Four young women present their woes and solutions for us to ponder as one is gay, another Christian, one the ping pong ball in a parents’ divorce whilst another suffers from anxiety. All have friendships and connections that are explored and exposed in a devised piece of theatre that has sound research and understanding at its heart that manages to explain and explore many aspects of what being human and young may be like now.


This is a very clever piece of theatre that uses both the skills of each performer and the structure of theatre to ask searching questions of themselves and us. From the opening where each of the four have intermingled monologues, sometimes speaking their own words, often speaking the collective’s they move into dramatically intermingled stories which may connect them but often do not practically but do so thematically.

There are narratives that show a deep understanding of how people, not just young people, have complex back stories. It avoids many clichés so we get the Christian and not the Muslim, the anxious rather than the suicidal, the poet who negotiates with both parents rather than the runaway and the strong lesbian lover fighting with her emotions rather than the weak lesbian trying not to be discovered.

When it works, it works very well and from the coffee shop and the club scene to the way that anxiety is addressed to the Doctor’s “consultation” that seems to increase anxiety there were points of poignant beauty. At times, though the danger of being confusing as four actors played many parts and were in frequent search of their next character made it difficult to work out when two principals knew each other and when they just bumped into each other in a club toilet. Overall though this hit and hit true more than it missed.

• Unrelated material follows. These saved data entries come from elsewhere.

(* ===== verification/TransLog.v ===== *)
(** * The transparency log ([crates/nil-crypto/src/translog.rs])

    The client's offline check that a measurement is an entry of a signed, append-only log: the
    stapled proof and its wire form, the reconstruction of the Merkle root from an inclusion
    proof, the signed checkpoint.  The reference definitions of RFC 6962 ([mth], [audit]) stand
    beside it; the code computes the same trees from the bits of the index, without recursion
    over the tree. *)

From S2P Require Import Prelude.
From S2P Require Import Text.
From S2P Require Import Crypto.
From Stdlib Require Import Strings.Byte ZArith Lia.
From stdpp Require Import prelude gmap strings.

Local Open Scope Z_scope.

(** The base64 encoder of [data-encoding]. *)
Class Base64 := base64_encode : bytes → bytes.

Class Base64Laws `{Base64} : Prop := {
  base64_inj : ∀ a b, base64_encode a = base64_encode b → a = b;
  base64_line : ∀ a, x0a ∉ base64_encode a;
}.

(** ** Bits of a [u64] *)

Definition leading_zeros (x : Z) : Z := if x =? 0 then 64 else 63 - Z.log2 x.
Definition bit_length (x : Z) : Z := 64 - leading_zeros x.

Fixpoint pos_ones (p : positive) : nat :=
  match p with xH => 1 | xO p => pos_ones p | xI p => S (pos_ones p) end.
Definition count_ones (x : Z) : nat := match x with Zpos p => pos_ones p | _ => 0%nat end.

(** [x >> n] of a release build: the distance is taken modulo 64. *)
Definition shr64 (x n : Z) : Z := Z.shiftr x (n mod 64).

Record LogProof := {
  lp_origin : bytes;
  tree_size : Z;
  leaf_index : Z;
  lp_root : bytes;
  audit_path : list bytes;
  checkpoint_sig : bytes;
}.

Definition lp_encode (p : LogProof) : bytes :=
  be_bytes 2 (Z.of_nat (length (lp_origin p))) ++ lp_origin p ++
  be_bytes 8 (tree_size p) ++ be_bytes 8 (leaf_index p) ++ lp_root p ++
  be_bytes 2 (Z.of_nat (length (audit_path p))) ++ concat (audit_path p) ++
  be_bytes 2 (Z.of_nat (length (checkpoint_sig p))) ++ checkpoint_sig p.

(** [take]: split the first [n] bytes off. *)
Definition take_front (b : bytes) (n : nat) : option (bytes * bytes) :=
  if (length b <? n)%nat then None else Some (take n b, drop n b).

Definition take_u16 (b : bytes) : option (Z * bytes) :=
  '(h, b) ← take_front b 2; Some (be_value h, b).
(** A complete image followed by a fragment shorter than the longest record recovers exactly. *)
Lemma truncate_torn s frag :
  complete s → LF ∉ frag → (blen frag < MAX_RECORD_LINE_BYTES)%Z →
  truncate_unterminated_tail (s ++ frag) = Ok s.
Proof.
  intros Hc Hn Hlen. destruct (truncate_unterminated_tail (s ++ frag)) as [s'|e] eqn:E.
  { f_equal. apply truncate_spec in E as (Hc' & frag' & E & Hn').
    symmetry. by eapply complete_decompose. }
  exfalso. revert E. unfold truncate_unterminated_tail. rewrite rev_app_distr.
  destruct (rev frag) as [|b before] eqn:Ef.
  - cbn [app]. destruct Hc as [->|Hc]; [done|]. apply last_Some in Hc as [l ->].
    rewrite rev_app_distr. cbn [rev app]. by rewrite decide_True.
  - assert (frag = rev before ++ [b]) as ->.
    { apply (f_equal (@rev byte)) in Ef. by rewrite rev_involutive in Ef. }
    cbn [app]. case_decide; [done|]. unfold blen in Hlen. rewrite length_app, length_rev in Hlen.
    cbn [length] in Hlen.
    assert (Hb : LF ∉ before).
    { intros Hin. apply Hn, elem_of_app. left. rewrite list_elem_of_In, <- in_rev.
      by rewrite <- list_elem_of_In. }
    destruct (scan_back_complete before s 1 Hc Hb) as [at_ ->]; [lia|]. done.
Qed.

(** *** Whole images *)

(** Every well-formed record fits the line bound the reader enforces. *)
Lemma encode_record_succeeds key r :
  record_wf r → validate_stored_key key = Ok tt →
  encode_record key r = Ok (line_text key r ++ [LF]).
Proof.
  intros Hwf Hk. pose proof Hk as (_ & Hkl & _ & _)%validate_stored_key_ok.
  destruct Hwf as [He Hu Hp Hc]. unfold encode_record. rewrite Hk, Ok_bind.
  pose proof (length_u32_text _ He) as Hel.
  destruct r as [e [u|] [c|]]; cbn [replay_until ciphertext Ledger.epoch] in *.
  - specialize (Hu u eq_refl). destruct (Hc c eq_refl) as [_ Hcl].
    pose proof (length_u64_text _ Hu). rewrite Ok_bind. cbn [fst snd].
    unfold record_line, line_text. cbn [replay_until ciphertext Ledger.epoch].
    rewrite (proj2 (Z.leb_le _ _)), ensure_true, Ok_bind; [by rewrite <- !app_assoc|].
    unfold blen, MAX_RECORD_LINE_BYTES in *. rewrite !length_app, length_to_hex.
    change (length RECORD_VERSION) with 3. cbn [length]. lia.
  - destruct Hp as [Hp _]. destruct Hp; eauto. done.
  - destruct Hp as [_ Hp]. destruct Hp; eauto. done.
  - rewrite Ok_bind. cbn [fst snd].
    unfold record_line, line_text. cbn [replay_until ciphertext Ledger.epoch].
    rewrite (proj2 (Z.leb_le _ _)), ensure_true, Ok_bind; [by rewrite <- !app_assoc|].
    unfold blen, MAX_RECORD_LINE_BYTES, MAX_CIPHERTEXT_BYTES, MAX_REPLAY_RESULT_BYTES in *.
    rewrite !length_app. change (length RECORD_VERSION) with 3. change (length (str "-")) with 1. cbn [length]. lia.
Qed.

Lemma add_first_fold l m :
  NoDup l.*1 → (∀ k, k ∈ l.*1 → m !! k = None) →
  foldl (λ m kr, add_first m kr.1 kr.2) m l = list_to_map l ∪ m.
Proof.
  revert m. induction l as [|[k r] l IH]; intros m Hnd Hm.
  - cbn. by rewrite left_id_L by apply _.
  - cbn in Hnd. apply NoDup_cons in Hnd as [Hk Hnd]. cbn [foldl].
    assert (Hkm : m !! k = None) by (apply Hm; by left).
    unfold add_first at 2. cbn [fst snd].
    rewrite decide_False by (rewrite Hkm; by intros [? ?]).
    rewrite IH; [|done|].
    + cbn [list_to_map foldr fst snd uncurry]. rewrite <- insert_union_r by
        (by apply not_elem_of_list_to_map). by rewrite insert_union_l.
    + intros k' Hk'. rewrite lookup_insert_ne by (intros ->; done). apply Hm. by right.
Qed.

(** Reading the encodings of a list of records, one after the other. *)
Lemma load_encoded_list l lines m :
  Forall (λ kr, record_wf kr.2) l →
  Forall2 (λ kr line, encode_record kr.1 kr.2 = Ok line) l lines →
  load_from m (concat lines) = Ok (foldl (λ m kr, add_first m kr.1 kr.2) m l) ∧
  complete (concat lines).
Proof.
  intros Hwf H. revert m Hwf. induction H as [|[k r] line l lines He _ IH]; intros m Hwf.
  { split; [done|by left]. }
  inversion Hwf as [|?? Hr Hwf']; subst. cbn [fst snd] in *.
  destruct (load_line_encoded m k r line Hr He) as (text & -> & Ht & Hll).
  cbn [concat]. rewrite <- app_assoc. cbn [app]. rewrite load_from_cons, Hll, Ok_bind by done.
  destruct (IH (add_first m k r) Hwf') as [-> Hc]. split; [done|].
  destruct Hc as [->|Hc]; [right; apply last_snoc|]. right.
  rewrite last_app, last_cons. by rewrite Hc.
Qed.

(** *** Whatever loads is well-formed *)

Lemma split_ws_nonempty fuel cur s : Forall (λ f, f ≠ []) (split_ws fuel cur s).
Proof.
  revert cur s. induction fuel as [|fuel IH]; intros cur [|c s]; cbn [split_ws].
  1-3: case_decide; by repeat constructor.
  destruct (ws_len (c :: s)); [case_decide|]; auto.
Qed.

Lemma parse_record_wf line k r :
  parse_record line = Ok (k, r) → record_wf r ∧ validate_stored_key k = Ok tt.
Proof.
  pose proof (split_ws_nonempty (length line) [] line) as Hne. unfold parse_record, split_whitespace.
  assert (U : ∀ x, validate_stored_key k = Ok x → validate_stored_key k = Ok tt).
  { by intros []. }
  assert (P : ∀ f e, parse_uint U32_MAX f = Some e → u32 e).
  { intros f e He. apply parse_uint_range in He; unfold_int; lia. }
  destruct (split_ws _ _ _) as [|v fields]; [done|]. case_decide.
  - destruct fields as [|f1 [|key [|f3 [|f4 [|]]]]]; try done. intros H1. inv_ok H1.
    injection H1 as -> ->. rename select (parse_replay _ _ _ = _) into Hp.
    split; [|by eauto]. unfold parse_replay in Hp. case_decide.
    + assert (r = spent_only x) as -> by congruence. apply spent_only_wf. eauto.
    + rewrite !Forall_cons in Hne. destruct_and! Hne. inv_ok Hp. reflect_bools.
      rename select (from_hex f4 = _) into Hh. unfold from_hex in Hh.
      rename select (Nat.even _ = true) into Hev. rewrite Hev in Hh. cbn [negb] in Hh.
      apply decode_pairs_length in Hh. apply Nat.even_spec in Hev as [n Hn].
      assert (r = {| epoch := x; replay_until := Some x1; ciphertext := Some x3 |}) as ->
        by congruence.
      rename select (parse_uint U64_MAX f3 = _) into Hu. apply parse_uint_range in Hu; [|done].
      rewrite Hn, Nat.mul_comm, Nat.div_mul in Hh by lia.
      split; cbn; [by eauto|intros t [= <-]; unfold_int; lia|naive_solver|].
      intros c [= <-]. unfold blen in *. split; [|lia]. intros ->. cbn in Hh.
      destruct f4; [done|]. cbn in Hn. lia.
  - destruct fields as [|key [|]]; try done; intros H1; inv_ok H1; injection H1 as <- <-.
    + split; [by apply spent_only_wf|by eauto].
    + split; [apply spent_only_wf; eauto|by eauto].
Qed.

Lemma load_line_wf m text m' :
  load_line m text = Ok m' →
  map_Forall (λ k r, record_wf r ∧ validate_stored_key k = Ok tt) m →
  map_Forall (λ k r, record_wf r ∧ validate_stored_key k = Ok tt) m'.
Proof.
  unfold load_line. case_match; [done|]. case_decide; [by intros [= <-]|].
  intros H1 Hm. inv_ok H1. injection H1 as <-. destruct x0 as [k r].
  rename select (parse_record _ = _) into Hp. apply parse_record_wf in Hp.
  unfold add_first. cbn. case_decide; [done|]. by apply map_Forall_insert_2.
Qed.

Lemma load_from_wf s m m' :
  load_from m s = Ok m' →
  map_Forall (λ k r, record_wf r ∧ validate_stored_key k = Ok tt) m →
  map_Forall (λ k r, record_wf r ∧ validate_stored_key k = Ok tt) m'.
Proof.
  remember (length s) as n eqn:Hn. revert s m Hn.
  induction n as [n IH] using lt_wf_ind; intros s m Hn Hl Hm.
  destruct (split_line s) as [Hs|(text & rest & -> & Ht)].
  - unfold load_from in Hl. cbn [load_loop] in Hl. rewrite read_until_tail in Hl by done.
    case_decide; [by injection Hl as <-|]. case_match; [done|].
    rewrite bool_decide_false in Hl; [by injection Hl as <-|].
    intros E. apply last_Some in E as [l ->]. apply Hs, elem_of_app. right. by left.
  - rewrite load_from_cons in Hl by done. apply bind_Ok in Hl as (m1 & Hll & Hl).
    eapply (IH (length rest)); [|done|exact Hl|by eapply load_line_wf].
    rewrite Hn, length_app. cbn [length]. lia.
Qed.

Where it won me over was the way in which it kept moving. There were scene changes and movement set pieces that kept the theatricality of it all at the forefront with sufficient insight to make it more womanhood than teenage angst. The interaction between the music and technical effects was a tad patchy, the movement and the integration of music hits, the set and costume less so. Both understandable, given we are the Fringe and not the National, and with a bigger budget, proper resources and the investment to develop this further there is a company here who has the ability, the craft and should be handed the opportunity to close the space between them and significant success. It was a great way to spend an afternoon and it’s highly recommended you follow my footsteps.